How We’re Using AI to Ship Product Faster at Shiftwell

Updated on:
May 9, 2025

When you’re building a startup product, speed can feel like your biggest enemy.
We’ve been there.

But over the past few months, we’ve learned how to make AI a true ally and it’s been game-changing for how we build, ship, and improve Shiftwell.

Here’s a peek into how we’re using tools like Cursor, ChatGPT, and Claude to work smarter, faster, and more confidently.

ChatGPT: Research, Requirements, and Idea Partner

We use ChatGPT constantly, but not just to draft emails or brainstorm.

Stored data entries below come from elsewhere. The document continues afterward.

(** X10: in a quick add the comma and the point are the same decimal
    separator: when the arguments of [/add] hold no bar, [add_food]
    gives the same answer and the same state for the arguments and for
    the arguments with every comma replaced by a point. *)
Theorem quick_add_comma_is_point :
  forall (A : Type) (HA : Number A) (float_of_text : string -> option A)
         (format_0f : A -> string) (args : list string) (clock : Clock) (st : State A),
    Text.has_char "|" (String.concat " " args) = false ->
    add_food float_of_text format_0f (map Text.replace_comma args) clock st
    = add_food float_of_text format_0f args clock st.
Proof.
  intros A HA float_of_text format_0f args clock st Hbar.
  unfold add_food. destruct args as [|a args]; [reflexivity|].
  change (map Text.replace_comma (a :: args))
    with (Text.replace_comma a :: map Text.replace_comma args).
  change (Text.replace_comma a :: map Text.replace_comma args)
    with (map Text.replace_comma (a :: args)).
  destruct (map Text.replace_comma (a :: args)) as [|a' args'] eqn:E; [discriminate E|].
  rewrite <- E. clear E a' args'.
  rewrite concat_replace_comma, has_bar_replace_comma, Hbar.
  rewrite quick_add_fields_replace_comma. reflexivity.
Qed.

(** X10 in use: "/add 30,5g 150,5kcal 10p 5l 8g". *)
Lemma quick_add_comma_is_point_witness :
  add_food (A:=float) Example.no_float Example.no_label
           (map Text.replace_comma ["30,5g"; "150,5kcal"; "10p"; "5l"; "8g"])
           Example.clock (initial Example.FOODS)
  = add_food Example.no_float Example.no_label
             ["30,5g"; "150,5kcal"; "10p"; "5l"; "8g"]
             Example.clock (initial Example.FOODS).
Proof.
  exact (quick_add_comma_is_point float _ Example.no_float Example.no_label
           ["30,5g"; "150,5kcal"; "10p"; "5l"; "8g"] Example.clock (initial Example.FOODS)
           ltac:(vm_compute; reflexivity)).
Defined.

(** ** A unit letter at the head of a food name *)

Section GreedyFacts.
Context {R : Type}.
Implicit Types (k : cursor -> captures -> option R) (c : captures) (x : R).









End GreedyFacts.






Section PrefixUnit.
Context {A : Type} `{Number A}.
Variable STANDARD_UNITS : list (string * A).
Variable get_food_info : string -> option (A * A * A * A).

End PrefixUnit.


(** ** What is left of the goals *)

(** X12: from the state of a fresh process and after any history of
    operations, in exact arithmetic or without undo, [get_remaining]
    returns, key by key, the daily goal (3100, 160, 90, 400) minus the
    sum of the macros of today's entries; a day that has no entry yet
    leaves the goals whole. *)
Theorem remaining_is_goal_minus_entries :
  forall (A : Type) (HA : Number A) STANDARD_UNITS get_food_info float_of_text format_0f
         (ops : list Op) database (clock : Clock),
    ExactCancel A \/ forallb (fun op => negb (is_undo op)) ops = true ->
    let st := run STANDARD_UNITS get_food_info float_of_text format_0f ops
                  (initial database) in
    fst (get_remaining clock st)
    = sub_macros DAILY_GOALS
        (sum_macros (macros <$> entries (day_of (daily_data st) (today clock)))).
Proof.
  intros A HA SU gfi fot f0 ops database clock Hok st.
  pose proof (reachable_consistent SU gfi fot f0 ops database Hok) as Hc.
  fold st in Hc. unfold get_remaining. cbn [fst with_data daily_data].
  rewrite day_of_init_day. f_equal.
  unfold day_of. destruct (daily_data st !! today clock) as [day|] eqn:E.
  - exact (Hc _ _ E).
  - reflexivity.
Qed.

(** X12 in use: after two quick adds and an undo, in exact arithmetic. *)
Lemma remaining_is_goal_minus_entries_witness :
  fst (get_remaining Example.clock (Example.run (A:=Qc) Example.add_add_undo))
  = sub_macros DAILY_GOALS
      (sum_macros
         (macros <$> entries (day_of (daily_data (Example.run (A:=Qc) Example.add_add_undo))
                                     (today Example.clock)))).
Proof.
  exact (remaining_is_goal_minus_entries Qc _ Example.UNITS Example.lookup_exact
           Example.no_float Example.no_label Example.add_add_undo Example.FOODS
           Example.clock (or_introl Qc_ExactCancel)).
Defined.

Here’s where it’s been most useful:

  • Clarifying requirements → When we have a feature idea, we’ll use ChatGPT to help outline the user story, edge cases, or flow.
  • Doing fast research → Need to understand a tricky concept or compare options? ChatGPT gives a fast summary so we’re not stuck reading 20 blog posts.
  • Testing prompt strategies → We play around with different ways to phrase prompts, and we’ve learned that clear, specific context always gets better outputs.

Tip: When working on product requirements, break things into small, focused prompts. Asking “How should we redesign onboarding?” is too vague. Asking “What are the key steps to improve activation for first-time users in a SaaS tool?” gives you way more actionable results.

Cursor: Our Dev Supercharger

Cursor has been one of the biggest accelerators for us.
As a non-dev founder team, being able to review, edit, and even generate code directly in the IDE has been huge.

Here’s what we use Cursor for:

  • Building new features → Small enhancements, UI tweaks, even adding warnings and validation checks. We can now do much more on our own.
  • Fixing bugs → We drop error messages or failing code into Cursor, and it helps suggest solutions or even edits.
  • Improving existing code → We ask Cursor to optimize functions, clean up logic, or explain confusing sections.

Tip: Work in small, well-defined chunks. Cursor (and AI in general) performs best when you break a big problem into focused pieces and not when you throw the entire repo at it.

Claude: Iterating and Refining Code

Claude has been great for reviewing longer sections of code or generating drafts when we’re tackling something more complex.

We’ve learned that:

  • Writing clear, structured prompts matters. A good prompt includes:
    • What we’re trying to achieve
    • What the current code does (or where it’s failing)
    • Any relevant context or constraints
    • Any screenshots
  • Iteration is normal. For bigger features, we often go back and forth several times, refining prompts, adjusting inputs, and tightening the scope.

Tip: If you feel like you’re stuck in a loop, stop and rewrite your requirements. Vague prompts lead to vague outputs. Precise prompts lead to actionable results.

Our AI + Shipping Best Practices

Here’s what’s helped us work faster (without breaking things):

  • Break it small. Whether you’re asking for code help or product ideas, keep prompts tightly focused.
  • Test everything. AI can help draft, but you still need to deploy updates and manually test to make sure things work as expected.
  • Keep learning. AI tools evolve quickly. Stay curious, explore new plugins or approaches, and don’t be afraid to experiment.
  • Be specific. Clear, detailed prompts = better, faster results.

Why This Matters

For us, using AI isn’t about cutting corners or replacing people.
It’s about unlocking speed and creativity we didn’t have before, especially as a lean, scrappy team.

With the right tools and the right mindset, we’ve been able to ship more, test faster, and focus on building the product we want to see in the world.

So if you’re a founder wondering if AI can really help you move faster:
Yes, it can.
Just remember: it’s not magic.
It’s leverage.
Use it well, and you’ll be amazed at what you can build.